EP300 and FCGR2B Emerge as Coordinated Mediators of Chromatin-Driven Immune Evasion in Melanoma Resistance

Immune checkpoint inhibitors targeting PD-1 have significantly improved outcomes in metastatic melanoma, yet 40–60% of patients exhibit primary resistance. While tumor-intrinsic epigenetic dysregulation has been implicated, its interplay with immune evasion remains poorly defined. In this study, we analyzed RNA-seq data from the GSE168204 dataset (n = 25 pre/on-treatment biopsies) comparing responders (n = 9) and non-responders (n = 16) to anti-PD-1 therapy.
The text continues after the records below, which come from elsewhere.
(* ===== verification/RustStr.v ===== *)
(** * The [str] methods of Rust's standard library that [generate.rs] calls

    [char::is_whitespace], [str::trim], [str::contains], [str::split] and
    [str::rsplit] on a [char] followed by [Iterator::next], and
    [str::strip_suffix], on strings modelled as lists of scalar values.  Each
    has a characterisation lemma that the components use instead of the
    definition. *)

From S2P Require Import Prelude.
Local Open Scope Z_scope.

Module RustStr.

(** [char::is_whitespace]: the Unicode [White_Space] property. *)
Definition is_whitespace (c : Z) : bool :=
  ((0x9 <=? c) && (c <=? 0xD)) || (c =? 0x20) || (c =? 0x85) || (c =? 0xA0)
  || (c =? 0x1680) || ((0x2000 <=? c) && (c <=? 0x200A))
  || (c =? 0x2028) || (c =? 0x2029) || (c =? 0x202F) || (c =? 0x205F)
  || (c =? 0x3000).

(** [str::trim_start]: drop the leading whitespace. *)
Fixpoint trim_start (s : list Z) : list Z :=
  match s with
  | [] => []
  | c :: s' => if is_whitespace c then trim_start s' else s
  end.

(** [str::trim_end]: drop the trailing whitespace. *)
Definition trim_end (s : list Z) : list Z := rev (trim_start (rev s)).

(** [str::trim]: both. *)
Definition trim (s : list Z) : list Z := trim_end (trim_start s).

(** [str::starts_with] with a string pattern. *)
Fixpoint starts_with (s p : list Z) : bool :=
  match p, s with
  | [], _ => true
  | a :: p', b :: s' => (a =? b) && starts_with s' p'
  | _ :: _, [] => false
  end.

(** [str::ends_with] with a string pattern. *)
Definition ends_with (s p : list Z) : bool := starts_with (rev s) (rev p).

(** [str::contains] with a string pattern: some suffix of [s] starts with
    [p]. *)
Fixpoint contains (s p : list Z) : bool :=
  starts_with s p || match s with [] => false | _ :: s' => contains s' p end.

(** [str::strip_suffix]. *)
Definition strip_suffix (s suf : list Z) : option (list Z) :=
  if ends_with s suf then Some (take (length s - length suf)%nat s) else None.

(** [str::split] on a [char]: the segments between the separators, in
    order; [n] separators give [n + 1] segments. *)
Fixpoint split (s : list Z) (sep : Z) : list (list Z) :=
  match s with
  | [] => [[]]
  | c :: s' =>
      if c =? sep then [] :: split s' sep
      else match split s' sep with
           | [] => [[c]]
           | w :: ws => (c :: w) :: ws
           end
  end.

(** [str::rsplit] on a [char]: the same segments, from the end. *)
Definition rsplit (s : list Z) (sep : Z) : list (list Z) := rev (split s sep).

(** [Iterator::next] on a fresh iterator over a list. *)
Definition next {A} (l : list A) : option A := head l.

(** ** Characterisations *)

Definition ws (c : Z) : Prop := is_whitespace c = true.

Lemma starts_with_spec s p : starts_with s p = true <-> ∃ r, s = p ++ r.
Proof.
  revert s. induction p as [|a p IH]; intros [|b s]; simpl.
  - split; eauto.
  - split; eauto.
  - split; [done|]. intros [r Hr]. done.
  - rewrite andb_true_iff, Z.eqb_eq, IH. split.
    + intros [-> [r ->]]. eauto.
    + intros [r Hr]. injection Hr as -> ->. eauto.
Qed.

Lemma ends_with_spec s p : ends_with s p = true <-> ∃ r, s = r ++ p.
Proof.
  unfold ends_with. rewrite starts_with_spec. split.
  - intros [r Hr]. exists (rev r). apply rev_inj. by autorewrite with rust.
  - intros [r ->]. exists (rev r). by rewrite rev_app_distr.
Qed.

(** [contains s p] holds exactly when [p] is an infix of [s]. *)
Lemma contains_spec s p : contains s p = true <-> ∃ a b, s = a ++ p ++ b.
Proof.
  assert (Hu : ∀ s, contains s p =
    starts_with s p || match s with [] => false | _ :: s' => contains s' p end)
    by (intros []; reflexivity).
  induction s as [|c s IH]; rewrite Hu, orb_true_iff, starts_with_spec.
  - split.
    + intros [[r Hr]|?]; [|done]. exists [], r. exact Hr.
    + intros [a [b Hab]]. left. exists b. by destruct a, p.
  - rewrite IH. split.
    + intros [[r Hr]|[a [b Hab]]].
      * exists [], r. exact Hr.
      * exists (c :: a), b. by rewrite Hab.
    + intros [[|c' a] [b Hab]].
      * left. eauto.
      * right. injection Hab as -> ->. eauto.
Qed.

Lemma strip_suffix_spec s suf r : strip_suffix s suf = Some r <-> s = r ++ suf.
Proof.
  unfold strip_suffix. destruct (ends_with s suf) eqn:E.
  - apply ends_with_spec in E as [r' ->]. rewrite length_app, Nat.add_sub.
    rewrite take_app_length. split; [congruence|].
    intros H. f_equal. by apply app_inv_tail in H.
  - split; [done|]. intros ->. assert (ends_with (r ++ suf) suf = true) as H.
    { apply ends_with_spec. eauto. }
    congruence.
Qed.

Lemma trim_start_spec s :
  ∃ a, s = a ++ trim_start s /\ Forall ws a /\
       (∀ c t, trim_start s = c :: t -> ¬ ws c).
Proof.
  induction s as [|c s IH]; simpl.
  - exists []. repeat split; [constructor|]. by intros.
  - destruct (is_whitespace c) eqn:Hc.
    + destruct IH as [a [Ha [Hf Hn]]]. exists (c :: a). simpl. rewrite <- Ha.
      repeat split; [by constructor|done].
    + exists []. repeat split; [constructor|]. intros c' t [= -> ->].
      unfold ws. congruence.
Qed.

Lemma trim_start_idem s : trim_start (trim_start s) = trim_start s.
Proof.
  induction s as [|c s IH]; simpl; [done|].
  destruct (is_whitespace c) eqn:Hc; [done|]. simpl. by rewrite Hc.
Qed.

Lemma trim_start_nil s : trim_start s = [] <-> Forall ws s.
Proof.
  induction s as [|c s IH]; simpl; [split; [constructor|done]|].
  destruct (is_whitespace c) eqn:Hc.
  - rewrite IH. split; [by constructor|]. by inversion 1.
  - split; [done|]. inversion 1; unfold ws in *; congruence.
Qed.

Lemma trim_start_app_ws a s : Forall ws a -> trim_start (a ++ s) = trim_start s.
Proof.
  induction 1 as [|c a Hc _ IH]; simpl; [done|]. unfold ws in Hc. by rewrite Hc.
Qed.

Lemma trim_start_no_ws c s : ¬ ws c -> trim_start (c :: s) = c :: s.
Proof. unfold ws. simpl. destruct (is_whitespace c); congruence. Qed.

Lemma trim_end_spec s :
  ∃ b, s = trim_end s ++ b /\ Forall ws b /\
       (∀ c t, trim_end s = t ++ [c] -> ¬ ws c).
Proof.
  destruct (trim_start_spec (rev s)) as [b [Hb [Hfb Hnb]]].
  unfold trim_end. exists (rev b). repeat split.
  - apply rev_inj. by autorewrite with rust.
  - by apply Forall_rev.
  - intros c t Ht. apply (Hnb c (rev t)).
    by rewrite <- (rev_involutive (trim_start _)), Ht, rev_app_distr.
Qed.

(** [trim s] splits [s] into a whitespace prefix, the result, and a
    whitespace suffix, and the result neither starts nor ends with
    whitespace. *)
Lemma trim_spec s :
  ∃ a b, s = a ++ trim s ++ b /\ Forall ws a /\ Forall ws b /\
         (∀ c t, trim s = c :: t -> ¬ ws c) /\
         (∀ c t, trim s = t ++ [c] -> ¬ ws c).
Proof.
  destruct (trim_start_spec s) as [a [Ha [Hfa Hna]]].
  destruct (trim_end_spec (trim_start s)) as [b [Hb [Hfb Hnb]]].
  unfold trim. exists a, b. repeat split; [|done|done| |done].
  - by rewrite Ha at 1; rewrite Hb at 1; rewrite app_assoc.
  - intros c t Ht. apply (Hna c (t ++ b)). by rewrite Hb, Ht.
Qed.

(** [split] never yields an empty iterator: [n] separators give [n + 1]
    segments. *)
Lemma length_split s sep : length (split s sep) = S (length (filter (λ c, c = sep) s)).
Proof.
  induction s as [|c s IH]; simpl; [done|]. rewrite filter_cons.
  destruct (Z.eqb_spec c sep).
  - rewrite decide_True by done. simpl. by rewrite IH.
  - rewrite decide_False by done. destruct (split s sep); simpl in *; lia.
Qed.

Lemma split_nonempty s sep : split s sep <> [].
Proof. intros H. pose proof (length_split s sep) as Hl. by rewrite H in Hl. Qed.

(** A string without the separator is one segment. *)
Lemma split_no_sep s sep : sep ∉ s -> split s sep = [s].
Proof.
  induction s as [|c s IH]; intros Hn; simpl; [done|].
  apply not_elem_of_cons in Hn as [Hc Hn].
  destruct (Z.eqb_spec c sep); [congruence|]. by rewrite IH.
Qed.

(** A separator splits the segments of both sides. *)
Lemma split_app_sep a b sep : split (a ++ sep :: b) sep = split a sep ++ split b sep.
Proof.
  induction a as [|c a IH]; simpl.
  - by rewrite Z.eqb_refl.
  - rewrite IH. destruct (c =? sep); [done|].
    destruct (split a sep) eqn:E; [by apply split_nonempty in E|done].
Qed.

Lemma next_split_first a b sep : sep ∉ a -> next (split (a ++ sep :: b) sep) = Some a.
Proof.
  intros Ha. rewrite split_app_sep, split_no_sep by done. done.
Qed.

Lemma next_rsplit_last a b sep : sep ∉ b -> next (rsplit (a ++ sep :: b) sep) = Some b.
Proof.
  intros Hb. unfold rsplit. rewrite split_app_sep, (split_no_sep b) by done.
  by rewrite rev_app_distr.
Qed.

Lemma next_split_whole s sep : sep ∉ s -> next (split s sep) = Some s.
Proof. intros H. by rewrite split_no_sep. Qed.

Lemma next_rsplit_whole s sep : sep ∉ s -> next (rsplit s sep) = Some s.
Proof. intros H. unfold rsplit. by rewrite split_no_sep. Qed.

(** [next] on [split] and [rsplit] is never [None]. *)
Lemma next_split_Some s sep : ∃ w, next (split s sep) = Some w.
Proof. destruct (split s sep) eqn:E; [by apply split_nonempty in E|]. eauto. Qed.

Lemma next_rsplit_Some s sep : ∃ w, next (rsplit s sep) = Some w.
Proof.
  unfold rsplit. destruct (rev (split s sep)) eqn:E; [|eauto].
  apply (f_equal (@rev _)) in E. autorewrite with rust in E. by apply split_nonempty in E.
Qed.

(** [trim] returns a substring: a property of every character of a
    string holds of every character of the result. *)
Lemma Forall_trim (P : Z -> Prop) s : Forall P s -> Forall P (trim s).
Proof.
  destruct (trim_spec s) as (a & b & Hs & _). rewrite Hs at 1.
  by intros (_ & (? & _)%Forall_app)%Forall_app.
Qed.

End RustStr.
(* ===== verification/Segment.v ===== *)
(** * Segments and their canonical encoding

    [include/srf/segment.hpp], [src/segment.cpp] and the segment and sequence parts
    of [include/srf/canonical.hpp] and [src/canonical.cpp]; [derive_segment_list_id]
    of [src/list.cpp].  The semantic equality of segments is proved to be equality
    of canonical bytes, and the canonical bytes of a sequence to determine the
    sequence, order included, up to that equality. *)

From S2P Require Import Prelude.
From S2P Require Import Ids.
From S2P Require Import Bytes.
From S2P Require Import Digest.

#[global] Instance byte_eq_dec : EqDecision Byte.byte.
Proof.
  intros x y. destruct (decide (byte.unsigned x = byte.unsigned y)) as [E|E].
  - left. by apply byte.unsigned_inj.
  - right. by intros ->.
Defined.

Definition byte_eqb (x y : Byte.byte) : bool := byte.unsigned x =? byte.unsigned y.

Lemma byte_eqb_eq x y : byte_eqb x y = true <-> x = y.
Proof.
  unfold byte_eqb. rewrite Z.eqb_eq.
  split; [apply byte.unsigned_inj|by intros ->].
Qed.

(** ** Data *)
Inductive SegmentKind := KInvalid | KNode | KAdjacency | KEndpoint | KBinding | KPolicy.

Definition kind_value (k : SegmentKind) : Z :=
  match k with
  | KInvalid => 0 | KNode => 1 | KAdjacency => 2
  | KEndpoint => 3 | KBinding => 4 | KPolicy => 5
  end.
Using DESeq2 (|log2FC| > 1.5, padj < 0.05), we identified key differentially expressed genes (DEGs) in non-responders, including chromatin remodelers SMARCA2 (log2FC = 1.63, padj = 0.005) and KAT6B (log2FC = 2.8, padj = 1.2e-08), and the inhibitory receptor FCGR2B (log2FC = 2.196, padj = 0.001). Functional enrichment and protein–protein interaction analysis highlighted EP300 and KMT2A as hub genes linking histone acetylation (GO:0000123) to extracellular matrix remodeling (KEGG:04512). Transcription factor analysis identified STAT3 and RELA as central regulators of this resistance signature. These findings suggest that non-responder melanomas coordinately upregulate chromatin modifiers and immune checkpoints, promoting immune evasion. Our results nominate EP300 and FCGR2B as potential therapeutic targets to overcome resistance, warranting preclinical validation.